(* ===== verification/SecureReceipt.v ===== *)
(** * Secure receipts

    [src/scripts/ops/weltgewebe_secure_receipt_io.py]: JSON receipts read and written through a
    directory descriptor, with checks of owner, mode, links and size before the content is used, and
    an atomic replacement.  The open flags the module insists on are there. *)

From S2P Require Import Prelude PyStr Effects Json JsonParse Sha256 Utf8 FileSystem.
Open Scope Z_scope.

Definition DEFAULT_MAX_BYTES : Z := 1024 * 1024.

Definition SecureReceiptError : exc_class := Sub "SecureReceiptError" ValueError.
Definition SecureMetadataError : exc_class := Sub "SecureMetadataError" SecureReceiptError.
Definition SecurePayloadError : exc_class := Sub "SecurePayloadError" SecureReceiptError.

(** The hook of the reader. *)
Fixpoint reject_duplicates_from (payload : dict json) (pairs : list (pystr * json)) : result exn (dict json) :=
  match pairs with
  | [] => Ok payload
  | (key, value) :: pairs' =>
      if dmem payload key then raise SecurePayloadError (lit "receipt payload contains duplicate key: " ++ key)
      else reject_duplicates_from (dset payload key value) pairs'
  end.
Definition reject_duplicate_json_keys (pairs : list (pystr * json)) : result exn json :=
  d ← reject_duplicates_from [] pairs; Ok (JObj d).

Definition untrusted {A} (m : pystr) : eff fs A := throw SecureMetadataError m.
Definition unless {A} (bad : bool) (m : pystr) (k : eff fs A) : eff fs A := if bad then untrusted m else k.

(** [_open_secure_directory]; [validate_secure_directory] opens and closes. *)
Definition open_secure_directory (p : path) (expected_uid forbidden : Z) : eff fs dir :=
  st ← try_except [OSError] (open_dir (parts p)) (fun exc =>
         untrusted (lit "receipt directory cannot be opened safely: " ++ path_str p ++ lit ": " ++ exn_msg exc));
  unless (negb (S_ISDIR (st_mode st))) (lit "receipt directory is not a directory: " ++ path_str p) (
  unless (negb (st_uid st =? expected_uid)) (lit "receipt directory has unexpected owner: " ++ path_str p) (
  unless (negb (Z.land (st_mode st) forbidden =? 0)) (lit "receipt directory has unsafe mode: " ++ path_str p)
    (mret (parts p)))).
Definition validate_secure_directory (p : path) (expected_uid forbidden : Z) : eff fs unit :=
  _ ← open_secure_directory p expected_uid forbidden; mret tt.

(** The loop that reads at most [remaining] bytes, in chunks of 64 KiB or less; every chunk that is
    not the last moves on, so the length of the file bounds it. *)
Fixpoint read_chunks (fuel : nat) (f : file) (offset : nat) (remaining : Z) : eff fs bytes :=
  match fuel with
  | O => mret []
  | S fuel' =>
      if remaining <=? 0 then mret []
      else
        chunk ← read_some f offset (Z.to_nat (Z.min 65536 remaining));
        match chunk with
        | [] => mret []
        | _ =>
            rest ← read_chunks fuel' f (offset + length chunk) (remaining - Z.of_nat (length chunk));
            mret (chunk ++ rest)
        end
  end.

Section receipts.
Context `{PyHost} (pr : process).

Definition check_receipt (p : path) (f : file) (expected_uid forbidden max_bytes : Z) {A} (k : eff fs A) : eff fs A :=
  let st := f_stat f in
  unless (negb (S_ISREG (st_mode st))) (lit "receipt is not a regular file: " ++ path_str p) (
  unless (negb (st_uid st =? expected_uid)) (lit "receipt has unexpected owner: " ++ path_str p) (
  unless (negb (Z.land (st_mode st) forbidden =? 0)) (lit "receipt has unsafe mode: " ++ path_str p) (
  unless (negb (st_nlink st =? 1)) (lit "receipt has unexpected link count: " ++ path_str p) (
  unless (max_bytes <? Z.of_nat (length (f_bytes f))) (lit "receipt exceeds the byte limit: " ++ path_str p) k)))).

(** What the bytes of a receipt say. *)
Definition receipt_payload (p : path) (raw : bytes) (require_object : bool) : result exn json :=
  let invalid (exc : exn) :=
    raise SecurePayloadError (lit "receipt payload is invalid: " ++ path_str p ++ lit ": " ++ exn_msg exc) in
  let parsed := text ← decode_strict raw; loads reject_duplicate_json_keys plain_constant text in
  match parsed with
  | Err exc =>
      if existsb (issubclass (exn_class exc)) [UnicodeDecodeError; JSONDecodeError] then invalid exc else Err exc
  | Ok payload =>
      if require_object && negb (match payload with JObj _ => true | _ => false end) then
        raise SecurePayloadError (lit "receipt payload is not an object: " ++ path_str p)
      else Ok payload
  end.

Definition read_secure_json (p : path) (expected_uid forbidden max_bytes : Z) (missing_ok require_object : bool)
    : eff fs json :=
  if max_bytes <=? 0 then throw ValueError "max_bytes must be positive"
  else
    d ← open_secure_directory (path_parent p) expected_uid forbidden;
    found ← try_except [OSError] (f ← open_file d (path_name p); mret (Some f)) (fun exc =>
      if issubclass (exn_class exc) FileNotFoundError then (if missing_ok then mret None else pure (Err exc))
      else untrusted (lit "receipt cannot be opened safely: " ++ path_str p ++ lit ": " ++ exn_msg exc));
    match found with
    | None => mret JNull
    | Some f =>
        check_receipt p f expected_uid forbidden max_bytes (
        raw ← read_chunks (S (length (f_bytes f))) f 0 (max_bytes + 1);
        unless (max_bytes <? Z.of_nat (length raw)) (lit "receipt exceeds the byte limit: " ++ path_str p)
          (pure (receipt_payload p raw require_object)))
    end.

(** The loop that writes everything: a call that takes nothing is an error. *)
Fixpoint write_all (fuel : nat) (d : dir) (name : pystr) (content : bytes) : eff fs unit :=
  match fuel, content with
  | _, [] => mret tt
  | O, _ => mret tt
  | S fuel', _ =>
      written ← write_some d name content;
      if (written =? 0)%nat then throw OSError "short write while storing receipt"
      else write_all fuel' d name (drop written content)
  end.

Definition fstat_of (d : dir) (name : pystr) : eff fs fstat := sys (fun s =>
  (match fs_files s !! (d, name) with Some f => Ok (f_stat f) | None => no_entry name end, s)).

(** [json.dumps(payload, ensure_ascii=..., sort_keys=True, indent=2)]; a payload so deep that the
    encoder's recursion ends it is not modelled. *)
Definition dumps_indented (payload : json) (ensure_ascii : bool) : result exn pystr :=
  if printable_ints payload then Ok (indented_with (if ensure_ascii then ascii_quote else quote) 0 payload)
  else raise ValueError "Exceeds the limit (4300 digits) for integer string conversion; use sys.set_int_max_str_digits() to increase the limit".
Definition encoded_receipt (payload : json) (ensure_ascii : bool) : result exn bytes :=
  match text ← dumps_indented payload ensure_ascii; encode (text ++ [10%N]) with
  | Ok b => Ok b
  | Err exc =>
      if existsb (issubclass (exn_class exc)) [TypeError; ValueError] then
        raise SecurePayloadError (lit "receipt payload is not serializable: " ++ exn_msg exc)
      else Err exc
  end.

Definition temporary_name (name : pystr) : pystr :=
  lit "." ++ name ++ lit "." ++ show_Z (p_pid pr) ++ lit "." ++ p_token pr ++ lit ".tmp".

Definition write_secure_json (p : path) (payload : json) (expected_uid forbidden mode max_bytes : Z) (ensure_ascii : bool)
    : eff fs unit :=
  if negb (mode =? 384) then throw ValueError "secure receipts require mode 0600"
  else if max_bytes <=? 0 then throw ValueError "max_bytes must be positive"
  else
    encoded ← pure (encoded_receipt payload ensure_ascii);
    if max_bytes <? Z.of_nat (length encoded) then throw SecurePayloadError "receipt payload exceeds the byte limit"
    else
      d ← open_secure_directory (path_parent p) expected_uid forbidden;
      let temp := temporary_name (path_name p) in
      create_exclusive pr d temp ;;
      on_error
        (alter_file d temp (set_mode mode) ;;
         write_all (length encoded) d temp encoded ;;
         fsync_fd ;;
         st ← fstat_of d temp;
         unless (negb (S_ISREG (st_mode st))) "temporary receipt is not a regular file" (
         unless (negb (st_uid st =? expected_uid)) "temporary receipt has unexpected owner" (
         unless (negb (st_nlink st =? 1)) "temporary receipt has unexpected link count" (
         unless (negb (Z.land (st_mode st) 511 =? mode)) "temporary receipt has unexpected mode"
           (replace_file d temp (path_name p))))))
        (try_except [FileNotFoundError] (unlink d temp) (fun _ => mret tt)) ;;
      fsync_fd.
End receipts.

◆ ◆ ◆

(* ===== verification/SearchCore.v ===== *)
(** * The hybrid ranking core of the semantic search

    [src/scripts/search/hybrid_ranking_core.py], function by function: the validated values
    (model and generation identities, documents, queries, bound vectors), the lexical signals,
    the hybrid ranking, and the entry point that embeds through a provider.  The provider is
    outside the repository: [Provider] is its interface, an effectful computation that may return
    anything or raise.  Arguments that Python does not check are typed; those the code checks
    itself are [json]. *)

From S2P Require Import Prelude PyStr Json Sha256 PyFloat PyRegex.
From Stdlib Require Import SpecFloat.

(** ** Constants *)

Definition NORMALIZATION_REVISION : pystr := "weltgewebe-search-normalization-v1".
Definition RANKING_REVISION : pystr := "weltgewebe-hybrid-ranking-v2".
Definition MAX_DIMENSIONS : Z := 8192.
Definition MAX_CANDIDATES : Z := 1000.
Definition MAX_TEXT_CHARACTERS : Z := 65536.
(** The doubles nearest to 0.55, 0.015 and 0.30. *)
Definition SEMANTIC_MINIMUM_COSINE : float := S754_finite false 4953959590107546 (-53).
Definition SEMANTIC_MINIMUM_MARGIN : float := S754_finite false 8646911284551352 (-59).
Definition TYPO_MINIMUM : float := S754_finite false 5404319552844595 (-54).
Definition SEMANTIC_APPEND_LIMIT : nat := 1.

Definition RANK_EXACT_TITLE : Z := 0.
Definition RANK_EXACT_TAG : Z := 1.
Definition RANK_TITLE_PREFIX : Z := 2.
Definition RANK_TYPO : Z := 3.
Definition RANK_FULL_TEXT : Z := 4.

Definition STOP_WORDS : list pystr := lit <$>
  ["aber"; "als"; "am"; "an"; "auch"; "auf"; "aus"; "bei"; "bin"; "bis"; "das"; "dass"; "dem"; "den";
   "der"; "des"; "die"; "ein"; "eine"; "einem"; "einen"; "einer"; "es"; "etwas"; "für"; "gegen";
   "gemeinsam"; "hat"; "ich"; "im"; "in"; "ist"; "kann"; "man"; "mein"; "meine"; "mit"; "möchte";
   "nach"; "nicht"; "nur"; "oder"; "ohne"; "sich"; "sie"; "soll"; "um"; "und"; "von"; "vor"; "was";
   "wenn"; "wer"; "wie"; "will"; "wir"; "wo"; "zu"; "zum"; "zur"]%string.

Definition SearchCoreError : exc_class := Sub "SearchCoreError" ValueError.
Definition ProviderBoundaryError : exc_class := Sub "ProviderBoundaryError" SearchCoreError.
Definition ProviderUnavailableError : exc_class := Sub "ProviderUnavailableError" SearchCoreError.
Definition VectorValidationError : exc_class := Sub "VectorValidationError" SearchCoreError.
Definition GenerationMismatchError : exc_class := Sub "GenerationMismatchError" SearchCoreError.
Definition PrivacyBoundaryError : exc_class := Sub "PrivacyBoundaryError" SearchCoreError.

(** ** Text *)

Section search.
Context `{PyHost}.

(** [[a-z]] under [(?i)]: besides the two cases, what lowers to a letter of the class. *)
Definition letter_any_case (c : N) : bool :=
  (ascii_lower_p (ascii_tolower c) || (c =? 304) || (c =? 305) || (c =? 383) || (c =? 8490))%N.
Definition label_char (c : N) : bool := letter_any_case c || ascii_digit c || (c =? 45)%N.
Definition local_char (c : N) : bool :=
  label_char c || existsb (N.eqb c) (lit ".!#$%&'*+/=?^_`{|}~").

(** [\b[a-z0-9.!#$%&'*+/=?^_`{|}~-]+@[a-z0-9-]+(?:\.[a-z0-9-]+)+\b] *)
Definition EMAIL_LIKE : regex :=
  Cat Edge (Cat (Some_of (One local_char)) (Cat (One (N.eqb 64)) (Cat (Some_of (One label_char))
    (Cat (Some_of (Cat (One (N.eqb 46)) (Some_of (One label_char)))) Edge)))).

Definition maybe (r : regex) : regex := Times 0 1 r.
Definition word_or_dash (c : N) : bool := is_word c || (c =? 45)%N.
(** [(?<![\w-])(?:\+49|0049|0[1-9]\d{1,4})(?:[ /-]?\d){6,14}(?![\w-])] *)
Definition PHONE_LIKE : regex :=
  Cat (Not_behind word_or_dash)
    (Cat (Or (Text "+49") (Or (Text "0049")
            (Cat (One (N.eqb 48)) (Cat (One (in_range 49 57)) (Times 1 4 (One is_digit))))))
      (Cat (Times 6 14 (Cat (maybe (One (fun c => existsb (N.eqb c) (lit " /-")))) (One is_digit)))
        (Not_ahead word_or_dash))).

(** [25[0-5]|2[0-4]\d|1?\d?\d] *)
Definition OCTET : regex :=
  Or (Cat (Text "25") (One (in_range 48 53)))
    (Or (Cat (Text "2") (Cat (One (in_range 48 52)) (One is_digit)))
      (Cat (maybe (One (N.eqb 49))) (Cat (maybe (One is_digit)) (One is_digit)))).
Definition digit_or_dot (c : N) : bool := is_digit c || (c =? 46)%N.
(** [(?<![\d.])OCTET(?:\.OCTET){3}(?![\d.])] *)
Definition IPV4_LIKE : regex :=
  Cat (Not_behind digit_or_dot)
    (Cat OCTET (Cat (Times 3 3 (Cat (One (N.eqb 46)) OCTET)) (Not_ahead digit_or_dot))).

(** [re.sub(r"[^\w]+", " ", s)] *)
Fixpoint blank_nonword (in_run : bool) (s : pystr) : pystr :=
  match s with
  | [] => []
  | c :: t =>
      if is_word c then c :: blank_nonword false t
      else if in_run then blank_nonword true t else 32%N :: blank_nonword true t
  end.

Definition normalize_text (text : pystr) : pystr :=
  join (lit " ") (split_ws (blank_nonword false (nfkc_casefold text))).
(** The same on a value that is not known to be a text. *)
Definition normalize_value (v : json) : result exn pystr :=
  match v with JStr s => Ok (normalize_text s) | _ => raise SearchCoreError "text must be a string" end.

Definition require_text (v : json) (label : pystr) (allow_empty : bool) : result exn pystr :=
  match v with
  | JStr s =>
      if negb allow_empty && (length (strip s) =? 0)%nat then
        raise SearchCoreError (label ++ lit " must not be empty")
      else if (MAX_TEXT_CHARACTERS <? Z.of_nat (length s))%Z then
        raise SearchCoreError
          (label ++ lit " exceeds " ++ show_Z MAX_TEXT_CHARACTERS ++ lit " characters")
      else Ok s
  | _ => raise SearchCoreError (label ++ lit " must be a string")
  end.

◆ ◆ ◆

→ TO DO: What lines above contain the string "SecureMetadataError"? Copy all of them.

→ REPLY TO THE TASK:
Definition SecureMetadataError : exc_class := Sub "SecureMetadataError" SecureReceiptError.
Definition untrusted {A} (m : pystr) : eff fs A := throw SecureMetadataError m.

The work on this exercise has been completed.